Once inflation moves back towards the RBA’s 2% to 3% target range, interest rates may start to decrease, as the government sees the need to restimulate the economy, requiring a constant “balancing act” from both the Treasurer and the RBA, he said.

Business NSW chief executive Daniel Hunter (pictured above right) acknowledged the government’s commitment to putting fiscal repair at the centre of its budget, which focused on the challenging outlook for businesses. 

The focus on housing supply and affordability would be welcomed by businesses, particularly those in regional NSW finding it difficult to attract works due to housing constraints. But he warned there was a risk the Budget would be overshadowed by planned industrial relations changes, due to hit federal parliament later this week. 

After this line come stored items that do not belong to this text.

(** ** KeysUpdateService: cycles that do not complete *)

Lemma updateModuleKeys_some_rejection env entries :
  ∀ log,
    (∃ entry e, entry ∈ entries ∧ curatedUpdateKeys env entry.1 = Rejects e) →
    ∃ entry e, entry ∈ entries
               ∧ curatedUpdateKeys env entry.1 = Rejects e
               ∧ (promiseAllMap (updateModuleKeys env) entries log).1 = Thrown e.
Proof.
  induction entries as [|x rest IH]; intros log (entry & e & Hin & He).
  { inversion Hin. }
  simpl.
  assert (Hcb : updateModuleKeys env x log
                = (match curatedUpdateKeys env x.1 with
                   | Resolves _ => Returned ()
                   | Rejects e => Thrown e
                   end, log ++ [startUpdatingLog])).
  { unfold updateModuleKeys.
    rewrite bool_decide_eq_true_2 by (destruct (StakingModule.type x.2); reflexivity).
    destruct (curatedUpdateKeys env x.1); reflexivity. }
  rewrite Hcb.
  destruct (updateModuleKeys_all_started env rest (log ++ [startUpdatingLog])) as [_ Hne].
  destruct (curatedUpdateKeys env x.1) as [u|e0] eqn:Hx.
  - assert (Hin' : entry ∈ rest).
    { apply elem_of_cons in Hin as [-> | Hin]; [congruence | exact Hin]. }
    destruct (IH (log ++ [startUpdatingLog])) as (entry' & e' & Hin2 & He' & Hthrow);
      [eauto|].
    exists entry', e'. split; [by apply list_elem_of_further|]. split; [exact He'|].
    destruct (promiseAllMap (updateModuleKeys env) rest (log ++ [startUpdatingLog]))
      as [[us|e1|c] l2]; simpl in *; congruence.
  - exists x, e0. split; [apply list_elem_of_here|]. split; [exact Hx|].
    destruct (promiseAllMap (updateModuleKeys env) rest (log ++ [startUpdatingLog]))
      as [[us|e1|c] l2]; simpl in *; try reflexivity.
    exfalso. exact (Hne c eq_refl).
Qed.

“With such a challenging economic environment laid out in this Budget, the last thing businesses need is both the looming threat of industry-wide bargaining supported through crippling strike action and spiralling wage costs,” Hunter said.

Business NSW encourages the government to consult with the business community about how it would achieve its goal of incentivising bargaining without resorting to regular strike action industry-wide, he said.

In a post-Budget report compiled by NAB economists, chief economist Alan Oster acknowledged that the $37bn deficit forecast in the Budget was down from an expected $80bn as recently as April.

But he warned that better-than-expected outcomes in 2022/23 and 2023/24 resulting largely from higher community prices and large employment and wage gains were unlikely to continue.

“These impacts are expected to wane and, in the medium-term, slower assumed trend growth and rising NDIS and debt servicing costs see the budget projected to remain in deficit well beyond 2030,” Oster said in the report.

In the context of high inflation, NAB estimates suggest the fiscal impact on growth would be neutral over the next two years.

“In the absence of a significant structural tightening, monetary policy will likely remain the key tool in moderating demand and inflationary pressure in the near term, pointing to some upside risk on our rates profile,” Oster said.

Budget documents show the government expects the local economy to grow by 3.25% over 2022-23, slowing to 1.50% in 2023-24, as global challenges and cost-of-living pressures weigh on households and the economy.

It expects employment growth to ease, but that the unemployment rate would stay low as jobs continue to be created.